▸ Directions:
For this exercise, reproduce the entries below exactly, but only from the line containing "revert d disk" through the line containing "assert (L4 : later", both included.

[Collected data]
Lemma try_ext_total {A} (m : M W A) s : no_panic m → ∃ r s', try (ext others m) s = (Ok r, s').
Proof.
  intros Hm. unfold try, ext. specialize (Hm (world s)).
  destruct (m (world s)) as [[a|e|] w]; simpl in *; [eauto..|done].
Qed.

  Local Notation runs := (runs cloud_call others).
  (** [id] names the disk [name]: it is the URI of that disk, or the identifier that ARM
      gave to it, in [disk] or in an answer to a later read. *)
Definition names_disk (sub rg name id : string) (c : DiskClient) (disk : option Disk) (s s' : CState W) : Prop :=
  id = "/subscriptions/" +:+ sub +:+ "/resourceGroups/" +:+ rg +:+ "/providers/Microsoft.Compute/disks/" +:+ name ∨
  id ≠ "" ∧ (disk ≫= disk_ID = Some id ∨
             ∃ d, runs (ext others (disk_Get c rg name)) (Ok d) s s' ∧ d ≫= disk_ID = Some id).

Lemma later_call {A} (m : M W A) s r s' :
  cloud_call A m → ext others m s = (r, s') → later cloud_call others s s'.
Proof. intros Hm E. eapply moves_later; [|exact E]. by apply moves_ext. Qed.

Lemma wait_provisioned_total n d ctx c rg o sub id disk s :
  (∀ w, total (ctx_Err w)) → (∀ w t, total (ctx_Wait w t)) →
  (∀ c rg nm, no_panic (disk_Get c rg nm)) → id = consts.ManagedDiskPath sub rg (mo_DiskName o) →
  ∃ id' s', wait_provisioned others n d ctx c rg o id disk s = (Ok id', s') ∧
    names_disk sub rg (mo_DiskName o) id' c disk s s'.
Proof.
  intros He Hw Hg Hid. assert (Hpath : ∀ disk s s', names_disk sub rg (mo_DiskName o) id c disk s s') by (by left).
  revert d disk s. induction n as [|n IH]; intros d disk s; [by do 2 eexists|].
  cbn [wait_provisioned]. unfold bind at 1.
  destruct (ext_total _ s (He ctx)) as ([e|] & s1 & E1); rewrite E1; [by do 2 eexists|].
  destruct (provisioned disk).
  { do 2 eexists. split; [done|]. destruct (String.eqb_spec (ptr_Deref (disk ≫= disk_ID) "") ""); [by left|].
    right. split; [done|]. left. by destruct (disk ≫= disk_ID). }
  destruct (mo_SkipGetDiskOperation o); [by do 2 eexists|]. unfold bind at 1.
  destruct (try_ext_total _ s1 (Hg c rg (mo_DiskName o))) as ([e|disk'] & s2 & E2); rewrite E2; [by do 2 eexists|].
  destruct n as [|n]; [by do 2 eexists|]. unfold bind at 1.
  destruct (ext_total _ s2 (Hw ctx d)) as ([e|] & s3 & E3); rewrite E3; [by do 2 eexists|].
  destruct (IH (d * 3 / 2) disk' s3) as (id' & s' & E & Hn). exists id', s'. split; [exact E|].
  apply try_ok in E2.
  assert (L1 : later cloud_call others s s1) by (eapply later_call; [|exact E1]; auto with moves_db).
  assert (L3 : later cloud_call others s2 s3) by (eapply later_call; [|exact E3]; auto with moves_db).
  assert (L4 : later cloud_call others s3 s').
  { eapply moves_later; [|exact E]. apply moves_wait_provisioned. auto. }
  destruct Hn as [?|[Hne Hn]]; [by left|]. right. split; [done|]. right.
  destruct Hn as [Hn|(dk & Hr & Hn)].
  - exists disk'. split; [|done]. exists s1, s2. split_and!; [done|done|by trans s3].
  - exists dk. split; [|done]. eapply runs_mono; [|reflexivity|exact Hr]. trans s1; [done|]. trans s2; [|done].
    eapply later_call; [|exact E2]. auto with moves_db.
Qed.

(** C31. Once ARM has accepted the creation of a disk, the caller gets the identifier of that
    disk: its URI in the subscription and the resource group of the request, or the
    identifier that ARM gives to it.  A
    context that ends, a throttled or failing read and a provisioning that is
    never confirmed do not turn into an error, which would leak the disk.  The
    request was the one that [creation_request] describes. *)
Theorem CreateManagedDisk_no_leak cc ctx o subsID rg model s c s1 disk s2 :
  (∀ w, total (ctx_Err w)) → (∀ w t, total (ctx_Wait w t)) →
  (∀ c rg nm, no_panic (disk_Get c rg nm)) →
  creation_request cc o = Ok (subsID, rg, model) →
  ext others (GetDiskClientForSub subsID) s = (Ok c, s1) →
  ext others (disk_CreateOrUpdate c rg (mo_DiskName o) model) s1 = (Ok disk, s2) →
  ∃ id s', CreateManagedDisk others cc ctx o s = (Ok id, s') ∧
    names_disk subsID rg (mo_DiskName o) id c disk s2 s'.
Proof.
  intros He Hw Hg Hr Hc Hp. unfold CreateManagedDisk. rewrite Hr.
  rewrite bind_lift, (bind_eq _ _ _ _ _ Hc), (bind_eq _ _ _ _ _ Hp).
  by apply wait_provisioned_total.
Qed.
(* ===== verification/Kube.v ===== *)
(** * The Kubernetes API and the other services of the driver

    [Kube W] is the interface of the API server (and of the informer caches)
    and [DiskRP W] that of the HTTP endpoints the driver calls itself to claim
    a disk, as operations on the world [W] of [Cloud].  The records have the
    fields the driver reads or writes. *)
From stdpp Require Import gmap strings list.
From Stdlib Require Import ZArith Lia.
From S2P Require Import Prelude GoStrings GoErr Consts Util AzureTypes Cloud DemoCloud.
Local Open Scope string_scope.
Local Open Scope Z_scope.

(** ** Objects *)
Record CSISource := MkCSISource {
  csi_Driver : string;
  csi_VolumeHandle : string;
  csi_VolumeAttributes : gmap string string;
}.
(** v1.PersistentVolume; a nil map is the empty map. *)
Record PersistentVolume := MkPersistentVolume {
  pv_Name : string;
  pv_Annotations : gmap string string;
  pv_Labels : gmap string string;
  pv_CSI : option CSISource;
  pv_ClaimRef : option (string * string);    (**r name and namespace *)
  pv_Storage : Z;                            (**r the capacity in bytes *)
}.
Definition set_pv_Annotations (m : gmap string string) (pv : PersistentVolume) : PersistentVolume :=
  MkPersistentVolume (pv_Name pv) m (pv_Labels pv) (pv_CSI pv) (pv_ClaimRef pv) (pv_Storage pv).
Definition set_pv_Labels (m : gmap string string) (pv : PersistentVolume) : PersistentVolume :=
  MkPersistentVolume (pv_Name pv) (pv_Annotations pv) m (pv_CSI pv) (pv_ClaimRef pv) (pv_Storage pv).
(** storagev1.VolumeAttachment; the inner option of [va_Inline] is its CSI
    source (driver and handle). *)
Record VolumeAttachment := MkVolumeAttachment {
  va_Name : string;
  va_Attacher : string;
  va_NodeName : string;
  va_PersistentVolumeName : option string;
  va_Inline : option (option (string * string));
  va_Attached : bool;
  va_AttachmentMetadata : gmap string string;
}.
Record Taint := MkTaint { taint_Key : string; taint_Value : string; taint_Effect : string }.
Record Node := MkNode { node_Labels : gmap string string; node_Taints : list Taint }.
(** A driver of a CSINode; the inner option is [Allocatable.Count]. *)
Record CSINodeDriver := MkCSINodeDriver {
  cnd_Name : string;
  cnd_Allocatable : option (option Z);
}.

(** ** The API server *)
Class Kube (W : Type) := {
  pv_Get : string → M W PersistentVolume;
  pv_List : M W (list PersistentVolume);
  pv_Update : PersistentVolume → M W unit;
  (** the informer cache, by lower-cased disk URI; an object that is no PV is [None] *)
  pv_ByIndex : string → M W (list (option PersistentVolume));
  (** the volumes that a label selector selects *)
  pv_ListSelected : string → M W (list PersistentVolume);
  pvc_Get : Ctx → string → string → M W unit;
  event_Record : string → string → string → M W unit;   (**r claim, type, reason *)
  va_List : M W (option (list VolumeAttachment));
  node_Get : string → M W Node;
  (** the labels in the lister cache; [None] for an object of another type *)
  node_Lister : string → M W (option (gmap string string));
  (** a JSON patch that tests the taints and replaces them *)
  node_PatchTaints : string → list Taint → list Taint → M W unit;
  csinode_Get : string → M W (list CSINodeDriver);
}.

(** [apierrors.IsNotFound(err)], [apierrors.IsConflict(err)]. *)
Definition IsNotFound (e : gerr) : bool :=
  match root_cause e with EKube r _ => String.eqb r "NotFound" | _ => false end.
Definition IsConflict (e : gerr) : bool :=
  match root_cause e with EKube r _ => String.eqb r "Conflict" | _ => false end.

(** ** The disk resource provider over HTTP *)
Record HttpResponse := MkHttpResponse {
  StatusCode : Z;
  LocationHeader : string;
  ResponseBody : res string;    (**r what reading the body gives *)
}.
Class DiskRP (W : Type) := {
  (** the tags of a resource group; [None] for a nil answer *)
  rg_Tags : string → M W (option (gmap string (option string)));
  (** [cred.GetToken]; [None] when there is no credential *)
  GetAzIdentity : option (M W string);
  (** [http.NewRequest]: the errors of the URL *)
  NewRequest : string → string → res unit;
  (** POST with the owner resource in the body, GET *)
  http_Post : string → string → string → M W HttpResponse;
  http_Get : string → string → M W HttpResponse;
  (** [json.Unmarshal] of the claim and of the status of an operation *)
  unmarshal_claim : string → res (option (string * string));
  unmarshal_status : string → res string;
}.

(** ** Retries: k8s.io/client-go/util/retry

    [retry.RetryOnConflict(retry.DefaultRetry, fn)]: five attempts; the pauses
    of 10 ms are left out. *)
Section retry.
  Context {St : Type}.
Fixpoint retry_steps (steps : nat) (fn : M St unit) (last : gerr) : M St unit :=
  match steps with
  | O => fail last
  | S steps' =>
      let! r := try fn in
      match r with
      | inr _ => ret ()
      | inl e => if IsConflict e then retry_steps steps' fn e else fail e
      end
  end.
Definition RetryOnConflict (fn : M St unit) : M St unit :=
  retry_steps 5 fn (ESentinel WaitTimeout).

Lemma retry_steps_ok n fn last s s' :
  retry_steps n fn last s = (Ok (), s') → ∃ s1, fn s1 = (Ok (), s').
Proof.
  revert last s. induction n as [|n IH]; intros last s H; [done|]. cbn in H.
  apply bind_ok in H as ([e|[]] & s1 & H1 & H).
  - destruct (IsConflict e); [by eapply IH | done].
  - injection H as <-. exists s. unfold try in H1. destruct (fn s) as [[[]| |] ?]; by simplify_eq.
Qed.

Lemma keeps_retry P fn n last : keeps P fn → keeps P (retry_steps n fn last).
Proof.
  intros Hf. revert last. induction n as [|n IH]; intros last; [apply keeps_fail|].
  cbn. apply keeps_bind; [by apply keeps_try|]. intros [e|]; [|apply keeps_ret].
  destruct (IsConflict e); [apply IH | apply keeps_fail].
Qed.
End retry.

(** ** A concrete API server

    The objects are fixed; the calls that change something are logged in the
    world of [DemoCloud]. *)
Record DemoObjects := MkDemoObjects {
  do_pvs : list PersistentVolume;
  do_vas : list VolumeAttachment;
  do_node : Node;
  do_csinode : list CSINodeDriver;
}.
Definition demo_find_pv (o : DemoObjects) (n : string) : option PersistentVolume :=
  List.find (λ pv, String.eqb (pv_Name pv) n) (do_pvs o).
Definition demo_kube (o : DemoObjects) : Kube Demo := {|
  pv_Get n := λ d, match demo_find_pv o n with
                   | Some pv => (Ok pv, d) | None => (Err (EKube "NotFound" "pv not found"), d) end;
  pv_List := λ d, (Ok (do_pvs o), d);
  pv_Update pv := modify (log "pv-update");
  pv_ByIndex u := λ d, (Ok (Some <$> List.filter (λ pv, match pv_CSI pv with
      | Some c => String.eqb (ToLower (csi_VolumeHandle c)) u | None => false end) (do_pvs o)), d);
  pv_ListSelected sel := λ d, (Ok (List.filter (λ pv,
      existsb (λ kv, String.eqb (kv.1 +:+ "=" +:+ kv.2) sel) (map_to_list (pv_Labels pv))) (do_pvs o)), d);
  pvc_Get c _ _ := λ d, (match ctx_Deadline c with
                         | Some t => if t <=? demo_now d then Err (ESentinel CtxDeadlineExceeded) else Ok ()
                         | None => Ok () end, d);
  event_Record _ _ r := modify (log r);
  va_List := λ d, (Ok (Some (do_vas o)), d);
  node_Get _ := λ d, (Ok (do_node o), d);
  node_Lister _ := λ d, (Ok (Some (node_Labels (do_node o))), d);
  node_PatchTaints _ _ _ := modify (log "patch-taints");
  csinode_Get _ := λ d, (Ok (do_csinode o), d);
|}.
Definition no_objects : DemoObjects := MkDemoObjects [] [] (MkNode ∅ []) [].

▸ Solution to the problem:
  revert d disk s. induction n as [|n IH]; intros d disk s; [by do 2 eexists|].
  cbn [wait_provisioned]. unfold bind at 1.
  destruct (ext_total _ s (He ctx)) as ([e|] & s1 & E1); rewrite E1; [by do 2 eexists|].
  destruct (provisioned disk).
  { do 2 eexists. split; [done|]. destruct (String.eqb_spec (ptr_Deref (disk ≫= disk_ID) "") ""); [by left|].
    right. split; [done|]. left. by destruct (disk ≫= disk_ID). }
  destruct (mo_SkipGetDiskOperation o); [by do 2 eexists|]. unfold bind at 1.
  destruct (try_ext_total _ s1 (Hg c rg (mo_DiskName o))) as ([e|disk'] & s2 & E2); rewrite E2; [by do 2 eexists|].
  destruct n as [|n]; [by do 2 eexists|]. unfold bind at 1.
  destruct (ext_total _ s2 (Hw ctx d)) as ([e|] & s3 & E3); rewrite E3; [by do 2 eexists|].
  destruct (IH (d * 3 / 2) disk' s3) as (id' & s' & E & Hn). exists id', s'. split; [exact E|].
  apply try_ok in E2.
  assert (L1 : later cloud_call others s s1) by (eapply later_call; [|exact E1]; auto with moves_db).
  assert (L3 : later cloud_call others s2 s3) by (eapply later_call; [|exact E3]; auto with moves_db).
  assert (L4 : later cloud_call others s3 s').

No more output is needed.